The Connecticut towns raised a militia commanded by Captain John Mason consisting of 90 men, plus 70 Mohegan under sachems Uncas and Wequash. Twenty more men under Captain John Underhill joined him at Fort Saybrook.
The Pequot sachem Sassacus, meanwhile, gathered a few hundred warriors and set out to make another raid on Hartford, Connecticut.
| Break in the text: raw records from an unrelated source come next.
(** [torch.IntTensor(l)] *)
Definition torch_IntTensor (l : list Z) : Tensor := mkTensor int32 cpu l.

(** [torch.max(t).item()], which refuses a tensor without elements. *)
Definition torch_max (t : Tensor) : result Z :=
  match data t with
  | [] => Raise RuntimeError
  | x :: xs => Ok (foldl Z.max x xs)
  end.

(** [torch.unbind(t, dim=0)] of a two-dimensional tensor: its rows. *)
Definition unbind (t : Tensor2) : list Tensor :=
  map (mkTensor (t2_dtype t) (t2_device t)) (rows t).


(** [t.view(r, c).T.tolist()] for [0 <= c]: the shape is checked against
    the number of elements ([r = -1] is inferred), and entry [w] of row [k]
    of the result is element [w * c + k] of the buffer. *)
Definition view_transposed_tolist (t : Tensor) (r c : Z) : result (list (list Z)) :=
  let* nr :=
    if r =? -1 then
      if c =? 0 then Raise RuntimeError
      else if negb (numel t mod c =? 0) then Raise RuntimeError
      else Ok (numel t / c)
    else if r <? 0 then Raise RuntimeError
    else if negb (r * c =? numel t) then Raise RuntimeError
    else Ok r in
  Ok (map (fun k => map (fun w => nth (w * Z.to_nat c + k) (data t) 0)
                      (seq 0 (Z.to_nat nr)))
        (seq 0 (Z.to_nat c))).

(** [l[j::step]] for [0 <= j]. *)
Definition py_slice_step {A} (d : A) (l : list A) (j step : Z) : result (list A) :=
  if step =? 0 then Raise ValueError
  else if 0 <? step then
    Ok (map (fun m => nth (Z.to_nat j + m * Z.to_nat step) l d)
          (seq 0 (Z.to_nat ((py_len l - j + step - 1) / step))))
  else
    let start := Z.min j (py_len l - 1) in
    Ok (map (fun m => nth (Z.to_nat start - m * Z.to_nat (- step)) l d)
          (seq 0 (Z.to_nat ((start - step) / (- step))))).

(** ** The fbgemm primitives the module calls *)

Module fbgemm.

Fixpoint cumsum_from (acc : Z) (o : list Z) : list Z :=
  match o with
  | [] => []
  | x :: o' => (acc + x) :: cumsum_from (acc + x) o'
  end.

(** [asynchronous_complete_cumsum(t)]: the running sums with a leading
    zero, one entry more than [t]. *)
Definition asynchronous_complete_cumsum (t : Tensor) : Tensor :=
  with_data t (0 :: cumsum_from 0 (data t)).

(** [segment_sum_csr(1, offsets, values)]: the sum of
    [values[offsets[i]:offsets[i+1]]] for every pair of neighbours. *)
Definition segment_sum_csr (offsets values : Tensor) : Tensor :=
  with_data values
    (zip_with (fun a b => zsum (py_slice (data values) a b))
       (data offsets) (drop 1 (data offsets))).

(** The block of index [i], or a failure when [i] names no block: the
    primitives take indices in range only. *)
Definition block {A} (blocks : list A) (i : Z) : result A :=
  if i <? 0 then Raise RuntimeError
  else match blocks !! Z.to_nat i with
       | Some b => Ok b
       | None => Raise RuntimeError
       end.

Definition gather {A} (blocks : list A) (permute : list Z) : result (list A) :=
  mapM (block blocks) permute.

Definition gather_opt (sizes : list Z) (permute : list Z) (w : option Tensor)
  : result (option Tensor) :=
  match w with
  | None => Ok None
  | Some w =>
      let* bs := gather (chunks (map Z.to_nat sizes) (data w)) permute in
      Ok (Some (with_data w (concat bs)))
  end.

(** [permute_1D_sparse_data(permute, lengths, values, weights, None)]:
    [lengths] gives the size of each block of [values]; the blocks are
    gathered in the order of [permute]. *)
Definition permute_1D_sparse_data (permute lengths values : Tensor) (weights : option Tensor)
  : result (Tensor * Tensor * option Tensor) :=
  let* pl := gather (data lengths) (data permute) in
  let* pv := gather (chunks (map Z.to_nat (data lengths)) (data values)) (data permute) in
  let* pw := gather_opt (data lengths) (data permute) weights in
  Ok (with_data lengths pl, with_data values (concat pv), pw).

(** [keyed_jagged_index_select_dim1(values, lengths, offsets, indices,
    batch_size, weights)] with one row per block: the same gather, the
    values first and the weights third. *)
Definition keyed_jagged_index_select_dim1
    (values lengths offsets indices : Tensor) (batch_size : Z) (weights : option Tensor)
  : result (Tensor * Tensor * option Tensor) :=
  let* pl := gather (data lengths) (data indices) in
  let* pv := gather (chunks (map Z.to_nat (data lengths)) (data values)) (data indices) in
  let* pw := gather_opt (data lengths) (data indices) weights in
  Ok (with_data values (concat pv), with_data lengths pl, pw).

(** [permute_2D_sparse_data(permute, lengths, values, weights,
    permuted_lengths_sum)]: [lengths] has one row per key; the rows are
    gathered, and with them the block of [values] each row spans.  The
    last argument is the size of the output, known to the caller. *)
Definition permute_2D_sparse_data
    (permute : Tensor) (lengths : Tensor2) (values : Tensor)
    (weights : option Tensor) (permuted_lengths_sum : Z)
  : result (Tensor2 * Tensor * option Tensor) :=
  let sizes := map zsum (rows lengths) in
  let* pl := gather (rows lengths) (data permute) in
  let* pv := gather (chunks (map Z.to_nat sizes) (data values)) (data permute) in
  let* pw := gather_opt sizes (data permute) weights in
  Ok (mkTensor2 (t2_dtype lengths) (t2_device lengths) pl,
      with_data values (concat pv), pw).

(** [jagged_to_padded_dense(values, [offsets], [N], padding_value)] with
    one jagged dimension: one row for every pair of neighbouring offsets,
    holding the first [N] values the pair spans and [padding_value] after
    them.  The primitive takes offsets with at least one entry and a width
    that is not negative. *)
Definition jagged_to_padded_dense (values offsets : Tensor) (N : Z) (padding_value : Z)
  : result Tensor2 :=
  if (numel offsets =? 0) || (N <? 0) then Raise RuntimeError
  else
    Ok (mkTensor2 (t_dtype values) (t_device values)
          (zip_with
             (fun a b =>
                let row := take (Z.to_nat N) (py_slice (data values) a b) in
                row ++ repeat padding_value (Z.to_nat N - length row))
             (data offsets) (drop 1 (data offsets)))).

End fbgemm.

(** ** Module-level helpers of jagged_tensor.py *)

Definition _pin_and_move (tensor : Tensor) (dev : torch_device) : Tensor :=
  match dev with
  | cpu => tensor
  | cuda => mkTensor (t_dtype tensor) dev (data tensor)
  end.

Definition _cumsum (o : list Z) : list Z := 0 :: fbgemm.cumsum_from 0 o.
At the same time, Captain Mason recruited more than 200 Narragansett and Niantic warriors to join his attack force. On the night of May 26, 1637, the forces of English and Native American attackers arrived outside the palisade-surrounded Pequot village near the Mystic River, which had only two entrances/exits. The English attempted to attack the villagers by surprise, yet met with stiff Pequot resistance. Mason gave the order to set the village on fire and block off the exits. The Pequot were trapped inside. Those who tried climbing over the palisade were shot; anyone who succeeded in getting over was killed by the Narrangasett forces.[2]:190–93
Estimates of dead Pequot range from 400 to 700, mostly women and children and old men, as the warriors were out on a raiding party. On top of their being weakened from disease, the massacre practically broke the Pequots, who fled and were hunted down. Sassacus and many of his followers were surrounded in a swamp near a Mattabesic village called Sasqua. In the following battle, Sassacus and about 80 others managed to escape. Nearly 180 warriors were killed, wounded, or captured. Sassacus was eventually killed by the Mohawk, who sent his scalp to the English as a symbol of friendship.[2]:196
The war ended with the signing of the Treaty of Hartford on September 21, 1638. The English sold captured Pequot as slaves or servants and took their lands. The Pequot numbers were so diminished that they ceased to be a tribe in most senses. The treaty even mandated that the remaining Pequot were to be absorbed into the Mohegan and Narragansett tribes, nor were they even allowed to refer to themselves as Pequot.[2]:196 In the later 20th century, Pequot descendants revived the tribe, achieving federal recognition and settlement of some land claims.
The massacre was featured in the History Channel series 10 Days that Unexpectedly Changed America.